**Work instructions**
Extract exactly and only the lines of the data below, starting at the line with "Lemma reads_CtxErr : says" and stopping after the final line.

*** Records for this task ***

(** Whether a worker starts; its goroutine is [merge_worker]. *)
Definition checkMerges : Mg bool :=
  go! free <- shared (
    go! r <- m_runtime id in
    if rt_mergeWorker r then m_ret None else
    go! stop <- stopped in
    if stop then m_ret None else
    go! now <- time_now in
    m_ret (if (Sub now (rt_lastMergeCheck r) <? autoMergeInterval)%Z then None else Some (rt_mergeCursor r))) in
  match free with
  | None => m_ret false
  | Some cursor =>
    go! candidates <- m_try (
      go! page <- loaded false (MergeCandidates cursor mergePageSize) in
      match page with
      | [] => if (cursor =? 0)%Z then m_ret [] else loaded false (MergeCandidates 0 mergePageSize)
      | _ => m_ret page
      end) in
    match candidates with
    | Err err => go! _ <- shared (setRecoveryError err) in m_ret false
    | Ok [] => go! _ <- (if (cursor =? 0)%Z then m_ret tt else set_cursor 0) in m_ret false
    | Ok _ =>
      shared (go! now <- time_now in
              go! _ <- m_update (fun r => r <| rt_lastMergeCheck := now |> <| rt_mergeWorker := true |>) in
              m_ret true)
    end
  end.
Definition merge_worker (fuel : nat) (control : Control) : Mg unit :=
  go! _ <- mergePass fuel control in
  shared (m_update (fun r => r <| rt_mergeWorker := false |>)).
End automerge.

(** * Properties *)

Section safety.
Context `{Unicode} `{World} `{Machine} `{Printable} `{GitHubJson} `{MergeJson} `{Company}.
Context (s : Store) (live_config : Db -> Config) (row_seq : string -> Z) (EqualFold : string -> string -> bool).

(** ** What precedes a merge request *)

(** What the worker found under the gate when its claim was accepted. *)
Record justified (c : Claim) : Prop := {
  justified_task : exists t o, db_tasks (app_db (claim_app c)) !! AutoMergeState_TaskID (claim_found c) = Some t
    /\ PRObservation_Repository o = claim_repository c /\ PullRequest_Number (PRObservation_PR o) = claim_number c
    /\ delivery_matches EqualFold t o (claim_found c) = true
    /\ controls_allow (liveControl (ControlKey s) (app_db (claim_app c))) (live_config (app_db (claim_app c))) t = true
    /\ branch_running (Task_Branch t) (Task_ID t) (claim_app c) = false
    /\ UnfinishedBranchWork (Config_GitHubRepo (live_config (app_db (claim_app c)))) (Task_Branch t) (Task_ID t)
         (app_db (claim_app c)) = false;
  justified_uncancelled : CancelMarked (AutoMergeState_TaskID (claim_found c)) (app_db (claim_app c)) = false;
  justified_barriers : recovery_blocked (app_runtime (claim_app c)) = false;
  justified_intent : exists id at_ seen, claim_intent c = attempted (claim_found c) id at_ seen;
  justified_claim : exists now db, ClaimMerge redact_text s now (claim_repository c) (claim_number c) (claim_intent c)
    (claim_manual c) (app_db (claim_app c)) = (Ok true, db);
}.
(** The request a claim allows. *)
Definition requested (c : Claim) : sent :=
  request (put_call (bounded (live_config (app_db (claim_app c)))) (claim_number c) (AutoMergeState_Head (claim_found c))).
(** Every claim is justified, and whatever writes to the remote is the request
    of the last claim, which no other request has used. *)
Fixpoint obeys (open : option Claim) (l : list act) : Prop :=
  match l with
  | [] => True
  | Considered _ :: l => obeys open l
  | Claimed c :: l => justified c /\ obeys (Some c) l
  | Asked q :: l =>
    if writes_remote q then match open with Some c => q = requested c /\ obeys None l | None => False end
    else obeys open l
  end.

(** The deliveries looked at. *)
Definition considered (l : list act) : list Z := omap (fun x => match x with Considered seq => Some seq | _ => None end) l.

Lemma obeys_app open l l' : obeys open l -> (forall open, obeys open l') -> obeys open (l ++ l').
Proof.
  revert open. induction l as [|[seq|c|q] l IH]; intros open O R; [done|..]; simpl in *; [by apply IH|naive_solver|].
  destruct (writes_remote q); [|by apply IH]. destruct open; naive_solver.
Qed.
Lemma obeys_reads open l : Forall reads_only l -> obeys open (map Asked l).
Proof. induction 1 as [|q l R F IH]; [done|]. simpl. unfold reads_only in R. by rewrite R. Qed.

(** Acts that obey, whatever came before, and look at no further delivery. *)
Record proper (l : list act) : Prop := { proper_obeys : forall open, obeys open l; proper_considered : considered l = [] }.
Lemma proper_app l l' : proper l -> proper l' -> proper (l ++ l').
Proof. intros [O C] [O' C']. split; [intros; by apply obeys_app|]. unfold considered in *. by rewrite omap_app, C, C'. Qed.
Lemma proper_reads l : Forall reads_only l -> proper (map Asked l).
Proof. intros F. split; [intros; by apply obeys_reads|]. by induction F. Qed.
Lemma proper_nil : proper [].
Proof. by split. Qed.
#[local] Instance proper_trace : Trace proper := {| trace_nil := proper_nil; trace_app := proper_app |}.
(** A program whose acts are proper. *)
Notation safe := (keeps (X := unit) proper).
Notation safe_at := (keeps_at (X := unit) proper).
Lemma safe_bind {A B} (m : Mg A) (k : A -> Mg B) : safe m -> (forall x, safe (k x)) -> safe (m_bind m k).
Proof. apply (keeps_bind _). Qed.
Lemma safe_ret {A} (x : A) : safe (m_ret x).
Proof. apply (keeps_ret _). Qed.
Lemma safe_asks {A} (m : G A) : says reads_only m (fun _ => True) -> safe (asks m).
Proof. intros S. eapply keeps_asks; [exact S|]. apply proper_reads. Qed.

(** Follows the structure of a program. *)
#[local] Hint Resolve keeps_ret keeps_lift keeps_read keeps_shared keeps_held keeps_enter keeps_lock keeps_saved keeps_loaded keeps_event : safe.
#[local] Hint Extern 0 (Trace proper) => exact proper_trace : safe.
Ltac safely :=
  repeat (intros; first
    [ solve [auto with safe nocore]
    | apply safe_bind
    | apply keeps_try
    | match goal with |- keeps proper (if ?c then _ else _) => destruct c end
    | match goal with |- keeps proper (match ?x with _ => _ end) => destruct x end ]).

Lemma reads_MaintenanceMergeStatus c number : says reads_only (MaintenanceMergeStatus c number) (fun _ => True).
Proof.
  unfold MaintenanceMergeStatus. destruct (Cut _ _) as [[owner name] found].
  apply says_bind, says_gh; [done..|]. intros out. by apply says_lift.
Qed.
Lemma reads_mergeBaseRevision cfg status merge : says reads_only (mergeBaseRevision cfg status merge) (fun _ => True).
Proof.
  apply says_bind. apply says_bind, says_do; [done|]. apply says_bind, says_try.
  - apply says_bind, says_git; [done..|]. intros out. apply says_ret, says_bind, says_ask; [done|]. intros _.
    apply says_lift. intros _ _. by apply says_git.
  - intros err. apply says_bind, says_ask; [done|]. intros _. by apply says_lift.
Qed.
Lemma reads_PR c number : says reads_only (PR c number) (fun _ => True).
Proof. by apply says_PR. Qed.
Lemma reads_TaskMarker c id p : says reads_only (TaskMarker c id p) (fun _ => True).
Proof. by apply says_TaskMarker. Qed.
Lemma reads_RemoteRevision c branch : says reads_only (RemoteRevision c branch) (fun _ => True).
Proof. by apply says_RemoteRevision. Qed.
Lemma reads_CtxErr : says reads_only (g_ask CtxErr) (fun _ => True).
Proof. by apply says_ask. Qed.
#[local] Hint Resolve safe_asks reads_MaintenanceMergeStatus reads_mergeBaseRevision reads_PR reads_TaskMarker
  reads_RemoteRevision reads_CtxErr : safe.
(* ===== verification/Planning.v ===== *)
(** * A planning cycle ([internal/engine/planning.go])

    One worker grounds a cycle in the repository, asks the planning roles for
    proposals, reviews and a consolidation, checks what they return, and commits
    the accepted proposals as tasks in one step.  It runs beside the rest of the
    service ([Actor]); its own state is the cycle it plans.

    The sessions of a role run beside the worker: what a role and its siblings
    do to the shared state is part of what the rest of the service does, and
    here a role is one question, whose answer is any. *)
From S2P Require Import Prelude GoStrings Utf8 Runes WireJson Enums Types GoErrors Config GoTime Model Samples Strconv Lifecycle Store StoreMerges StoreTasks StoreBudget StoreCapacity Runtime Observations TaskWorkers Controls Dependencies PlanRules Scheduler Prompts GitOps GitHub Actor Observe PlanMemory.
Local Open Scope string_scope.
Local Open Scope list_scope.
Local Open Scope N_scope.

(** ** What a planning worker does *)

(** A plan that was committed, and the state it was committed in. *)
Record Commit := mkCommit {
  commit_app : App; commit_cycle : Cycle; commit_tasks : list Task; commit_requests : list RequestUpdate }.
(** An answer of a role, the saved state a decision of the plan is based on, the
    rediscoveries recalled, a commit, or a request to the machine. *)
Inductive plan_act :=
| Answered (label role prompt : string) (answer : result string failure)
| Looked (db : Db)
| Recalled (requests : list rediscoveryRequest)
| Committed (c : Commit)
| Sent (q : sent).
#[export] Instance plan_speech : Speech plan_act := Sent.
Notation Planner := (Actor Cycle plan_act).
Notation Pl := (Op Planner).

*** End of Records for this task ***

**Problem solution**
Lemma reads_CtxErr : says reads_only (g_ask CtxErr) (fun _ => True).
Proof. by apply says_ask. Qed.
#[local] Hint Resolve safe_asks reads_MaintenanceMergeStatus reads_mergeBaseRevision reads_PR reads_TaskMarker
  reads_RemoteRevision reads_CtxErr : safe.
(* ===== verification/Planning.v ===== *)
(** * A planning cycle ([internal/engine/planning.go])

    One worker grounds a cycle in the repository, asks the planning roles for
    proposals, reviews and a consolidation, checks what they return, and commits
    the accepted proposals as tasks in one step.  It runs beside the rest of the
    service ([Actor]); its own state is the cycle it plans.

    The sessions of a role run beside the worker: what a role and its siblings
    do to the shared state is part of what the rest of the service does, and
    here a role is one question, whose answer is any. *)
From S2P Require Import Prelude GoStrings Utf8 Runes WireJson Enums Types GoErrors Config GoTime Model Samples Strconv Lifecycle Store StoreMerges StoreTasks StoreBudget StoreCapacity Runtime Observations TaskWorkers Controls Dependencies PlanRules Scheduler Prompts GitOps GitHub Actor Observe PlanMemory.
Local Open Scope string_scope.
Local Open Scope list_scope.
Local Open Scope N_scope.

(** ** What a planning worker does *)

(** A plan that was committed, and the state it was committed in. *)
Record Commit := mkCommit {
  commit_app : App; commit_cycle : Cycle; commit_tasks : list Task; commit_requests : list RequestUpdate }.
(** An answer of a role, the saved state a decision of the plan is based on, the
    rediscoveries recalled, a commit, or a request to the machine. *)
Inductive plan_act :=
| Answered (label role prompt : string) (answer : result string failure)
| Looked (db : Db)
| Recalled (requests : list rediscoveryRequest)
| Committed (c : Commit)
| Sent (q : sent).
#[export] Instance plan_speech : Speech plan_act := Sent.
Notation Planner := (Actor Cycle plan_act).
Notation Pl := (Op Planner).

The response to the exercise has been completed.